(* ===== verification/Bench.v ===== *)
(** Bench: the gossip convergence benchmark ([src/cmd/gossip_bench/main.go]).

    [main] builds a full mesh of gossip nodes, lets every node set one key of
    its own, polls the sizes of the replicated states until each has as many
    entries as there are nodes, then checks that no key is missing.  The nodes
    run meanwhile: the run is that of [GossipNet], whose only writes are the
    seeds. *)
From stdpp Require Import countable pretty.
From Stdlib Require Import Ascii.
From S2P Require Import Prelude Message SendQueue Router Collector Peer Node.
From S2P Require Import GossipLive Snapshot NodeCmd.
#[local] Open Scope Z_scope.

(** * Set-up *)

Record nodeBundle := mkBundle { nb_id : Z; nb_node : Node; nb_algo : Gossip.Algorithm }.

(** [uint16(i + 1)] *)
Definition bench_id (i : Z) : Z := wrap 16 (i + 1).

Fixpoint build_nodes (indices : list Z) (fanout interval now : Z) : outcome (list nodeBundle) :=
  match indices with
  | [] => Ret []
  | i :: indices =>
      let id := bench_id i in
      let mc := NewCollector id now in
      n ← NewNodeWith id [WithSendQueueSize 512; WithRecvBufSize 256; WithMetrics mc];
      nodes ← build_nodes indices fanout interval now;
      Ret (mkBundle id n (Gossip.New fanout interval) :: nodes)
  end.

(** The inner loop of the registration of peers; errors are ignored. *)
Fixpoint mesh_one (addr : Z -> string) (i : Z) (peers : list (Z * Z)) (n : Node) : Node :=
  match peers with
  | [] => n
  | (j, id) :: peers =>
      if decide (i = j) then mesh_one addr i peers n
      else mesh_one addr i peers (match AddPeer id (addr j) n with Ok n => n | Err _ => n end)
  end.
(** One iteration of the loop, lines 171-198. *)
Definition score_body (user_answers : gmap Z string)
    (real_key : gmap pykey string) (i : nat) (t : tally) : tally :=
  let q_num := Z.of_nat i + 1 in
  let user_ans := dict_get user_answers (Z.of_nat i) "Unattempted"%string in
  let correct_ans := dict_get real_key (KInt q_num) "N/A"%string in
  let status0 := "Unattempted"%string in
  let '(c, w, u, st) :=
    if bool_decide (user_ans = "Unattempted"%string) then
      (correct_count t, wrong_count t, unattempted_count t + 1, status0)
    else if bool_decide (user_ans = correct_ans) then
      (correct_count t + 1, wrong_count t, unattempted_count t,
       "Correct"%string)
    else if negb (bool_decide (correct_ans = "N/A"%string)) then
      (correct_count t, wrong_count t + 1, unattempted_count t,
       "Wrong"%string)
    else
      (correct_count t, wrong_count t, unattempted_count t,
       "Key Missing"%string) in
  {| correct_count := c; wrong_count := w; unattempted_count := u;
     results_data := results_data t ++
       [{| q_no := q_num; your_answer := user_ans;
           correct_answer := correct_ans; status := st |}] |}.

(** [for i in range(n): s = body(i, s)] *)
Definition for_range {S : Type} (n : nat) (body : nat -> S -> S) (s : S) : S :=
  fold_left (fun acc i => body i acc) (seq 0 n) s.
(** Signed decimal ([%d], [%i], [%ld]). *)
Definition sdec (n : Z) : cstr :=
  if n <? 0 then 45 :: dec (- n) else dec n.

(** [%<width>d]: right-justified with spaces. *)
Definition pad_left (width : nat) (s : cstr) : cstr :=
  replicate (width - length s) 32 ++ s.

(** [snprintf (buf, size, ...)]: at most [size - 1] characters are kept. *)
Definition snprintf (size : nat) (s : cstr) : cstr := take (size - 1) s.

(** A string in an array; [None]: it is not ended there. *)
Fixpoint string_in (a : bytes) : option cstr :=
  match a with
  | [] => None
  | c :: a' => if c =? 0 then Some [] else cons c <$> string_in a'
  end.

(** ** Computations of the C code

    A computation transforms a state; it can also stop the program: a failed
    [assert], an access outside an array, through a null pointer or to freed
    memory (undefined behaviour), sleeping with nobody to wake it up, [exit].
    [OutOfFuel] is only produced by loops that carry a fuel argument. *)

Inductive stop : Type :=
| AssertionFailed
| OutOfBounds
| NullPointer
| OutOfFuel
| DivisionByZero
| UseAfterFree
| Asleep
| Exited (status : Z).

Inductive outcome (S A : Type) : Type :=
| Ret (a : A) (s : S)
| Stop (e : stop) (s : S).
Arguments Ret {S A} a s.
Arguments Stop {S A} e s.

Definition M (S A : Type) : Type := S -> outcome S A.

#[global] Instance M_ret S : MRet (M S) := fun A a s => Ret a s.
#[global] Instance M_bind S : MBind (M S) := fun A B f m s =>
  match m s with
  | Ret a s' => f a s'
  | Stop e s' => Stop e s'
  end.

Definition gets {S A} (f : S -> A) : M S A := fun s => Ret (f s) s.
Definition modify {S} (f : S -> S) : M S unit := fun s => Ret tt (f s).
Definition stop_with {S A} (e : stop) : M S A := fun s => Stop e s.
Definition when {S} (b : bool) (m : M S unit) : M S unit :=
  if b then m else mret tt.
Definition assert {S} (b : bool) : M S unit :=
  if b then mret tt else stop_with AssertionFailed.

Section MonadLemmas.
Context {S : Type}.

Lemma bind_Ret {A B} (m : M S A) (f : A -> M S B) s a s' :
  m s = Ret a s' -> (m ≫= f) s = f a s'.
Proof. unfold mbind, M_bind. by intros ->. Qed.

Lemma bind_Stop {A B} (m : M S A) (f : A -> M S B) s e s' :
  m s = Stop e s' -> (m ≫= f) s = Stop e s'.
Proof. unfold mbind, M_bind. by intros ->. Qed.

Lemma bind_mret {A B} (a : A) (f : A -> M S B) s : (mret a ≫= f) s = f a s.
Proof. done. Qed.

Lemma bind_gets {A B} (g : S -> A) (f : A -> M S B) s :
  (gets g ≫= f) s = f (g s) s.
Proof. done. Qed.

Lemma bind_modify {B} (g : S -> S) (f : unit -> M S B) s :
  (modify g ≫= f) s = f tt (g s).
Proof. done. Qed.

Lemma bind_bind {A B C} (m : M S A) (f : A -> M S B) (g : B -> M S C) s :
  ((m ≫= f) ≫= g) s = (m ≫= (fun a => f a ≫= g)) s.
Proof. unfold mbind, M_bind. by destruct (m s). Qed.
End MonadLemmas.

(** [m] started in [s] returns, and its result satisfies [Q]; or it stops the
    program in the way [E] allows. *)
Definition wp {S A} (m : M S A) (Q : A -> S -> Prop) (E : stop -> S -> Prop)
    (s : S) : Prop :=
  match m s with
  | Ret a s' => Q a s'
  | Stop e s' => E e s'
  end.

(** No stop is allowed. *)
Definition no_stop {S} : stop -> S -> Prop := fun _ _ => False.

Section WpLemmas.
Context {S : Type}.

Lemma wp_bind {A B} (m : M S A) (f : A -> M S B) Q E s :
  wp m (fun a s' => wp (f a) Q E s') E s -> wp (m ≫= f) Q E s.
Proof. unfold wp, mbind, M_bind. by destruct (m s). Qed.

Lemma wp_bind_inv {A B} (m : M S A) (f : A -> M S B) Q E s :
  wp (m ≫= f) Q E s -> wp m (fun a s' => wp (f a) Q E s') E s.
Proof. unfold wp, mbind, M_bind. by destruct (m s). Qed.

Lemma wp_mono {A} (m : M S A) (Q Q' : A -> S -> Prop) (E E' : stop -> S -> Prop) s :
  wp m Q E s ->
  (forall a s', Q a s' -> Q' a s') -> (forall e s', E e s' -> E' e s') ->
  wp m Q' E' s.
Proof. unfold wp. destruct (m s); naive_solver. Qed.

Lemma wp_Ret {A} (m : M S A) (Q : A -> S -> Prop) E s a s' :
  m s = Ret a s' -> Q a s' -> wp m Q E s.
Proof. unfold wp. by intros ->. Qed.
End WpLemmas.

(** How a run ended: for evaluating concrete runs without their final state. *)
Definition returned {S A} (o : outcome S A) : option A :=
  match o with Ret a _ => Some a | Stop _ _ => None end.
Definition stopped {S A} (o : outcome S A) : option stop :=
  match o with Ret _ _ => None | Stop e _ => Some e end.

Lemma returned_Some {S A} (o : outcome S A) a :
  returned o = Some a -> exists s, o = Ret a s.
Proof. destruct o; simpl; intros [= ->]. by eexists. Qed.

(** ** Tactics and hint databases *)

Create HintDb cfw.
#[export] Hint Resolve u8_byte u32_range : cfw.

(** One step of symbolic execution of a computation applied to a state. *)
Ltac mstep :=
  first
    [ rewrite bind_mret
    | rewrite bind_gets
    | rewrite bind_modify
    | rewrite bind_bind
    | erewrite bind_Ret by eassumption ].
Ltac msteps := repeat mstep.

(** [Forall is_byte] of an explicit list. *)
Ltac all_bytes :=
  repeat first [assumption | apply Forall_nil_2 | apply Forall_cons_2; [done|]].
(* ===== verification/Termios.v ===== *)
(** * Terminal settings in uClibc (src/uClibc/libc/termios)

    The [struct termios] of the library, the [struct __kernel_termios] it
    exchanges with the kernel, and the pure functions on them: reading and
    writing the speed, raw mode, the two conversions of [tcgetattr] and
    [tcsetattr].  The constants are those of
    src/uClibc/libc/sysdeps/linux/common/bits/termios.h. *)

From S2P Require Import Prelude.

(** ** Constants *)

Definition NCCS : nat := 32.
Definition KERNEL_NCCS : nat := 19.
Definition VTIME : nat := 5.
Definition VMIN : nat := 6.

Definition IGNBRK : Z := 1.      (* 0000001 *)
Definition BRKINT : Z := 2.      (* 0000002 *)
Definition PARMRK : Z := 8.      (* 0000010 *)
Definition ISTRIP : Z := 32.     (* 0000040 *)
Definition INLCR : Z := 64.      (* 0000100 *)
Definition IGNCR : Z := 128.     (* 0000200 *)
Definition ICRNL : Z := 256.     (* 0000400 *)
Definition IXON : Z := 1024.     (* 0002000 *)
Definition IXOFF : Z := 4096.    (* 0010000 *)
Definition OPOST : Z := 1.       (* 0000001 *)
Definition CBAUD : Z := 4111.    (* 0010017 *)
Definition CBAUDEX : Z := 4096.  (* 0010000 *)
Definition CSIZE : Z := 48.      (* 0000060 *)
Definition CS5 : Z := 0.
Definition CS6 : Z := 16.
Definition CS7 : Z := 32.
Definition CS8 : Z := 48.
Definition CSTOPB : Z := 64.     (* 0000100 *)
Definition CREAD : Z := 128.     (* 0000200 *)
Definition PARENB : Z := 256.    (* 0000400 *)
Definition PARODD : Z := 512.    (* 0001000 *)
Definition HUPCL : Z := 1024.    (* 0002000 *)
Definition CLOCAL : Z := 2048.   (* 0004000 *)
Definition CRTSCTS : Z := 2147483648. (* 020000000000 *)
Definition ISIG : Z := 1.
Definition ICANON : Z := 2.
Definition ECHO : Z := 8.
Definition ECHONL : Z := 64.
Definition IEXTEN : Z := 32768.  (* 0100000 *)
Definition IBAUD0 : Z := 2147483648. (* 020000000000 *)

Definition B0 : Z := 0.
Definition B50 : Z := 1.
Definition B75 : Z := 2.
Definition B110 : Z := 3.
Definition B134 : Z := 4.
Definition B150 : Z := 5.
Definition B200 : Z := 6.
Definition B300 : Z := 7.
Definition B600 : Z := 8.
Definition B1200 : Z := 9.
Definition B1800 : Z := 10.
Definition B2400 : Z := 11.
Definition B4800 : Z := 12.
Definition B9600 : Z := 13.
Definition B19200 : Z := 14.
Definition B38400 : Z := 15.
Definition B57600 : Z := 4097.   (* 0010001 *)
Definition B115200 : Z := 4098.
Definition B230400 : Z := 4099.
Definition B460800 : Z := 4100.

Definition TCSANOW : Z := 0.
Definition TCSADRAIN : Z := 1.
Definition TCSAFLUSH : Z := 2.
Definition TCIFLUSH : Z := 0.
Definition TCOFLUSH : Z := 1.
Definition TCIOFLUSH : Z := 2.

Definition EINVAL : Z := 22.

(** ** The two structures *)

Record termios : Type := mkTermios {
  c_iflag : Z;
  c_oflag : Z;
  c_cflag : Z;
  c_lflag : Z;
  c_line : Z;
  c_cc : list Z;
  c_ispeed : Z;
  c_ospeed : Z;
}.

Record kernel_termios : Type := mkKTermios {
  k_iflag : Z;
  k_oflag : Z;
  k_cflag : Z;
  k_lflag : Z;
  k_line : Z;
  k_cc : list Z;
}.

#[global] Instance termios_eq_dec : EqDecision termios.
Proof. solve_decision. Defined.
#[global] Instance kernel_termios_eq_dec : EqDecision kernel_termios.
Proof. solve_decision. Defined.

Definition with_iflag (v : Z) (t : termios) : termios :=
  mkTermios v (c_oflag t) (c_cflag t) (c_lflag t) (c_line t) (c_cc t) (c_ispeed t) (c_ospeed t).
Definition with_oflag (v : Z) (t : termios) : termios :=
  mkTermios (c_iflag t) v (c_cflag t) (c_lflag t) (c_line t) (c_cc t) (c_ispeed t) (c_ospeed t).
Definition with_cflag (v : Z) (t : termios) : termios :=
  mkTermios (c_iflag t) (c_oflag t) v (c_lflag t) (c_line t) (c_cc t) (c_ispeed t) (c_ospeed t).
Definition with_lflag (v : Z) (t : termios) : termios :=
  mkTermios (c_iflag t) (c_oflag t) (c_cflag t) v (c_line t) (c_cc t) (c_ispeed t) (c_ospeed t).
Definition with_cc (v : list Z) (t : termios) : termios :=
  mkTermios (c_iflag t) (c_oflag t) (c_cflag t) (c_lflag t) (c_line t) v (c_ispeed t) (c_ospeed t).

(** ** Functions of termios.c

    A function that takes a [struct termios *] and can fail returns its result
    with the structure and the value it gives to [errno], if any. *)

Definition cfgetospeed (t : termios) : Z := Z.land (c_cflag t) (Z.lor CBAUD CBAUDEX).

Definition cfgetispeed (t : termios) : Z :=
  if negb (Z.land (c_iflag t) IBAUD0 =? 0) then 0
  else Z.land (c_cflag t) (Z.lor CBAUD CBAUDEX).

(** The test both setters start with: [(speed & ~CBAUD) != 0 && (speed <
    B57600 || speed > B460800)]. *)
Definition bad_speed (speed : Z) : bool :=
  negb (Z.land speed (Z.lnot CBAUD) =? 0) &&
  ((speed <? B57600) || (B460800 <? speed)).

Definition cfsetospeed (t : termios) (speed : Z) : Z * option Z * termios :=
  if bad_speed speed then (-1, Some EINVAL, t)
  else (0, None, with_cflag (set_field (c_cflag t) (Z.lor CBAUD CBAUDEX) speed) t).

Definition cfsetispeed (t : termios) (speed : Z) : Z * option Z * termios :=
  if bad_speed speed then (-1, Some EINVAL, t)
  else if speed =? 0 then (0, None, with_iflag (Z.lor (c_iflag t) IBAUD0) t)
  else
    let t1 := with_iflag (Z.land (c_iflag t) (Z.lnot IBAUD0)) t in
    (0, None, with_cflag (set_field (c_cflag t1) (Z.lor CBAUD CBAUDEX) speed) t1).

Definition speeds : list (Z * Z) :=
  [(0, B0); (50, B50); (75, B75); (110, B110); (134, B134); (150, B150);
   (200, B200); (300, B300); (600, B600); (1200, B1200); (1200, B1200);
   (1800, B1800); (2400, B2400); (4800, B4800); (9600, B9600);
   (19200, B19200); (38400, B38400); (57600, B57600); (115200, B115200);
   (230400, B230400); (460800, B460800)].

Fixpoint cfsetspeed_loop (tbl : list (Z * Z)) (t : termios) (speed : Z)
    : Z * option Z * termios :=
  match tbl with
  | [] => (-1, Some EINVAL, t)
  | (value, internal) :: tbl' =>
      if speed =? internal then
        let t1 := (cfsetispeed t speed).2 in
        (0, None, (cfsetospeed t1 speed).2)
      else if speed =? value then
        let t1 := (cfsetispeed t internal).2 in
        (0, None, (cfsetospeed t1 internal).2)
      else cfsetspeed_loop tbl' t speed
  end.

Definition cfsetspeed (t : termios) (speed : Z) : Z * option Z * termios :=
  cfsetspeed_loop speeds t speed.

Definition cfmakeraw (t : termios) : termios :=
  let clr x m := Z.land x (Z.lnot m) in
  let t := with_iflag (clr (c_iflag t)
    (Z.lor IGNBRK (Z.lor BRKINT (Z.lor PARMRK (Z.lor ISTRIP
      (Z.lor INLCR (Z.lor IGNCR (Z.lor ICRNL IXON)))))))) t in
  let t := with_oflag (clr (c_oflag t) OPOST) t in
  let t := with_lflag (clr (c_lflag t)
    (Z.lor ECHO (Z.lor ECHONL (Z.lor ICANON (Z.lor ISIG IEXTEN))))) t in
  let t := with_cflag (clr (c_cflag t) (Z.lor CSIZE PARENB)) t in
  let t := with_cflag (Z.lor (c_cflag t) CS8) t in
  let t := with_cc (<[VMIN := 1]> (c_cc t)) t in
  with_cc (<[VTIME := 0]> (c_cc t)) t.

(** The copies of [tcgetattr] (the remaining control characters are set to
    [_POSIX_VDISABLE], which is 0) and of [tcsetattr].  On this architecture
    the kernel structure has no speed fields, so those of [old] stay. *)
Definition termios_of_kernel (k : kernel_termios) (old : termios) : termios :=
  mkTermios (k_iflag k) (k_oflag k) (k_cflag k) (k_lflag k) (k_line k)
    (take KERNEL_NCCS (k_cc k) ++ replicate (NCCS - KERNEL_NCCS) 0)
    (c_ispeed old) (c_ospeed old).

Definition kernel_of_termios (t : termios) : kernel_termios :=
  mkKTermios (Z.land (c_iflag t) (Z.lnot IBAUD0)) (c_oflag t) (c_cflag t)
    (c_lflag t) (c_line t) (take KERNEL_NCCS (c_cc t)).

(** ** Properties *)

Definition speed_mask : Z := Z.lor CBAUD CBAUDEX.

Lemma cfsetospeed_ok t speed :
  bad_speed speed = false ->
  cfsetospeed t speed = (0, None, with_cflag (set_field (c_cflag t) speed_mask speed) t).
Proof. unfold cfsetospeed. by intros ->. Qed.

(** A speed the setters accept fits in the speed field: [CBAUD] includes the
    bit [CBAUDEX]. *)
Lemma bad_speed_mask speed :
  0 <= speed -> bad_speed speed = false -> Z.land speed speed_mask = speed.
Proof.
  unfold bad_speed. intros Hpos H.
  assert (Z.land speed (Z.lnot CBAUD) = 0 \/ B57600 <= speed <= B460800) as [Hz|Hr].
  { destruct (Z.eqb_spec (Z.land speed (Z.lnot CBAUD)) 0); [by left|]. right.
    destruct (Z.ltb_spec speed B57600), (Z.ltb_spec B460800 speed); simpl in H; done || lia. }
  - change speed_mask with CBAUD. rewrite <- Z.ldiff_land in Hz.
    apply Z.bits_inj'. intros i Hi. rewrite Z.land_spec.
    assert (Z.testbit (Z.ldiff speed CBAUD) i = false) as Hb by by rewrite Hz, Z.bits_0.
    rewrite Z.ldiff_spec in Hb.
    destruct (Z.testbit speed i), (Z.testbit CBAUD i); done.
  - unfold B57600, B460800 in Hr.
    assert (speed = 4097 \/ speed = 4098 \/ speed = 4099 \/ speed = 4100)
      as [->|[->|[->| ->]]] by lia; done.
Qed.

(** [cfsetospeed] then [cfsetispeed] with an accepted non-zero speed make
    both getters return that speed, and leave every bit of [c_cflag] outside
    the speed field and every other field as it was. *)
Theorem cfsetspeed_get t speed :
  0 < speed -> bad_speed speed = false ->
  let t1 := (cfsetospeed t speed).2 in
  let t2 := (cfsetispeed t1 speed).2 in
  cfgetospeed t2 = speed /\ cfgetispeed t2 = speed /\
  (forall n, Z.land speed_mask n = 0 -> Z.land (c_cflag t2) n = Z.land (c_cflag t) n) /\
  c_iflag t2 = Z.land (c_iflag t) (Z.lnot IBAUD0) /\
  c_oflag t2 = c_oflag t /\ c_lflag t2 = c_lflag t /\ c_line t2 = c_line t /\
  c_cc t2 = c_cc t.
Proof.
  intros Hpos Hok. pose proof (bad_speed_mask speed ltac:(lia) Hok) as Hm.
  unfold cfsetospeed, cfsetispeed. rewrite Hok.
  rewrite (proj2 (Z.eqb_neq speed 0)) by lia. simpl.
  unfold cfgetospeed, cfgetispeed. simpl. rewrite land_set_field by done.
  rewrite land_clear_sub by done. simpl. split_and!; try done.
  intros n Hn.
  assert (Z.land speed n = 0) by (rewrite <- Hm; flag_bits).
  by rewrite !land_set_other.
Qed.

Lemma cfsetspeed_get_witness :
  let t := mkTermios 0 0 (Z.lor B9600 CREAD) 0 0 [] 0 0 in
  let t1 := (cfsetospeed t B115200).2 in
  let t2 := (cfsetispeed t1 B115200).2 in
  cfgetospeed t2 = B115200 /\ cfgetispeed t2 = B115200 /\
  (forall n, Z.land speed_mask n = 0 -> Z.land (c_cflag t2) n = Z.land (c_cflag t) n) /\
  c_iflag t2 = Z.land (c_iflag t) (Z.lnot IBAUD0) /\
  c_oflag t2 = c_oflag t /\ c_lflag t2 = c_lflag t /\ c_line t2 = c_line t /\
  c_cc t2 = c_cc t.
Proof. intros t. apply (cfsetspeed_get t B115200); [unfold B115200; lia | reflexivity]. Defined.

(** For every entry of the speed table, [cfsetspeed] succeeds on the
    numeric speed and on its internal code, with the same structure as the
    result, and [cfgetospeed] then returns the internal code; a speed that is
    neither fails with [EINVAL] and changes nothing. *)
Theorem cfsetspeed_table t speed :
  (forall v i, In (v, i) speeds ->
     cfsetspeed t v = cfsetspeed t i /\
     (cfsetspeed t v).1 = (0, None) /\ cfgetospeed (cfsetspeed t v).2 = i) /\
  (~ In speed (speeds.*1) -> ~ In speed (speeds.*2) ->
     cfsetspeed t speed = (-1, Some EINVAL, t)).
Proof.
  split.
  - intros v i Hin. unfold speeds in Hin. simpl in Hin.
    repeat destruct Hin as [[= <- <-]|Hin]; try done.
    all: split; [reflexivity|]; split; [reflexivity|].
    all: apply land_set_field; reflexivity.
  - unfold cfsetspeed. induction speeds as [|[v i] tbl IH]; [done|]. simpl.
    intros Hv Hi. rewrite (proj2 (Z.eqb_neq speed i)) by naive_solver.
    rewrite (proj2 (Z.eqb_neq speed v)) by naive_solver. naive_solver.
Qed.

(** [cfmakeraw] selects eight data bits without parity, turns off output
    post-processing, canonical input, echo, signals, XON/XOFF output control
    and every input translation, asks for reads of at least one byte, and
    keeps the speed, the stop bits, the parity sense and hardware flow
    control. *)
Theorem cfmakeraw_raw t :
  let r := cfmakeraw t in
  Z.land (c_cflag r) CSIZE = CS8 /\ Z.land (c_cflag r) PARENB = 0 /\
  Z.land (c_oflag r) OPOST = 0 /\
  (forall m, In m [ICANON; ECHO; ECHONL; ISIG; IEXTEN] -> Z.land (c_lflag r) m = 0) /\
  (forall m, In m [IGNBRK; BRKINT; PARMRK; ISTRIP; INLCR; IGNCR; ICRNL; IXON] ->
     Z.land (c_iflag r) m = 0) /\
  (forall m, In m [CSTOPB; PARODD; CRTSCTS; CREAD; HUPCL; CLOCAL] ->
     Z.land (c_cflag r) m = Z.land (c_cflag t) m) /\
  cfgetospeed r = cfgetospeed t /\ cfgetispeed r = cfgetispeed t /\
  (length (c_cc t) = NCCS -> c_cc r !! VMIN = Some 1 /\ c_cc r !! VTIME = Some 0).
Proof.
  cbv zeta. unfold cfgetospeed, cfgetispeed, cfmakeraw.
  cbn [with_iflag with_oflag with_cflag with_lflag with_cc
       c_iflag c_oflag c_cflag c_lflag c_cc].
  assert (forall x, Z.lor (Z.land x (Z.lnot (Z.lor CSIZE PARENB))) CS8
                  = set_field x (Z.lor CSIZE PARENB) CS8) as Hset by done.
  rewrite !Hset. split_and!.
  - by rewrite land_set_sub.
  - by rewrite land_set_sub.
  - by rewrite land_clear_sub.
  - intros m Hm. apply land_clear_sub. simpl in Hm.
    repeat destruct Hm as [<-|Hm]; done.
  - intros m Hm. apply land_clear_sub. simpl in Hm.
    repeat destruct Hm as [<-|Hm]; done.
  - intros m Hm. apply land_set_other; simpl in Hm; repeat destruct Hm as [<-|Hm]; done.
  - by rewrite land_set_other.
  - by rewrite land_set_other, land_clear_other.
  - intros Hlen. split.
    + rewrite list_lookup_insert_ne by done. apply list_lookup_insert_eq.
      rewrite Hlen. unfold VMIN, NCCS. lia.
    + apply list_lookup_insert_eq. rewrite length_insert, Hlen. unfold VTIME, NCCS. lia.
Qed.

(** What [tcgetattr] reads back after [tcsetattr] handed a structure to a
    kernel that stores it is that structure, except for the private flag
    [IBAUD0], the control characters the kernel has no room for and the speed
    fields the kernel structure lacks. *)
Theorem termios_kernel_roundtrip t old :
  length (c_cc t) = NCCS ->
  let t' := termios_of_kernel (kernel_of_termios t) old in
  c_iflag t' = Z.land (c_iflag t) (Z.lnot IBAUD0) /\ c_oflag t' = c_oflag t /\
  c_cflag t' = c_cflag t /\ c_lflag t' = c_lflag t /\ c_line t' = c_line t /\
  take KERNEL_NCCS (c_cc t') = take KERNEL_NCCS (c_cc t) /\
  length (c_cc t') = NCCS /\ cfgetospeed t' = cfgetospeed t.
Proof.
  intros Hlen t'. unfold t', termios_of_kernel, kernel_of_termios, NCCS, KERNEL_NCCS in *.
  simpl. split_and!; try done.
  - rewrite take_take, take_app_le by (rewrite length_take, Hlen; done).
    by rewrite take_take.
  - rewrite take_take, length_app, length_take, Hlen. done.
Qed.

Lemma termios_kernel_roundtrip_witness :
  let t := mkTermios IBAUD0 1 (Z.lor B9600 CS8) 3 0 (replicate 32 5) 0 0 in
  let t' := termios_of_kernel (kernel_of_termios t) t in
  c_iflag t' = Z.land (c_iflag t) (Z.lnot IBAUD0) /\ c_oflag t' = c_oflag t /\
  c_cflag t' = c_cflag t /\ c_lflag t' = c_lflag t /\ c_line t' = c_line t /\
  take KERNEL_NCCS (c_cc t') = take KERNEL_NCCS (c_cc t) /\
  length (c_cc t') = NCCS /\ cfgetospeed t' = cfgetospeed t.
Proof. intros t. apply (termios_kernel_roundtrip t t). reflexivity. Defined.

WORK REQUIRED: Retype the entries above exactly, but only from the line containing "Prop) (E E'" through the line containing "match o with Ret a", both included.

SOLUTION:
Lemma wp_mono {A} (m : M S A) (Q Q' : A -> S -> Prop) (E E' : stop -> S -> Prop) s :
  wp m Q E s ->
  (forall a s', Q a s' -> Q' a s') -> (forall e s', E e s' -> E' e s') ->
  wp m Q' E' s.
Proof. unfold wp. destruct (m s); naive_solver. Qed.

Lemma wp_Ret {A} (m : M S A) (Q : A -> S -> Prop) E s a s' :
  m s = Ret a s' -> Q a s' -> wp m Q E s.
Proof. unfold wp. by intros ->. Qed.
End WpLemmas.

(** How a run ended: for evaluating concrete runs without their final state. *)
Definition returned {S A} (o : outcome S A) : option A :=
  match o with Ret a _ => Some a | Stop _ _ => None end.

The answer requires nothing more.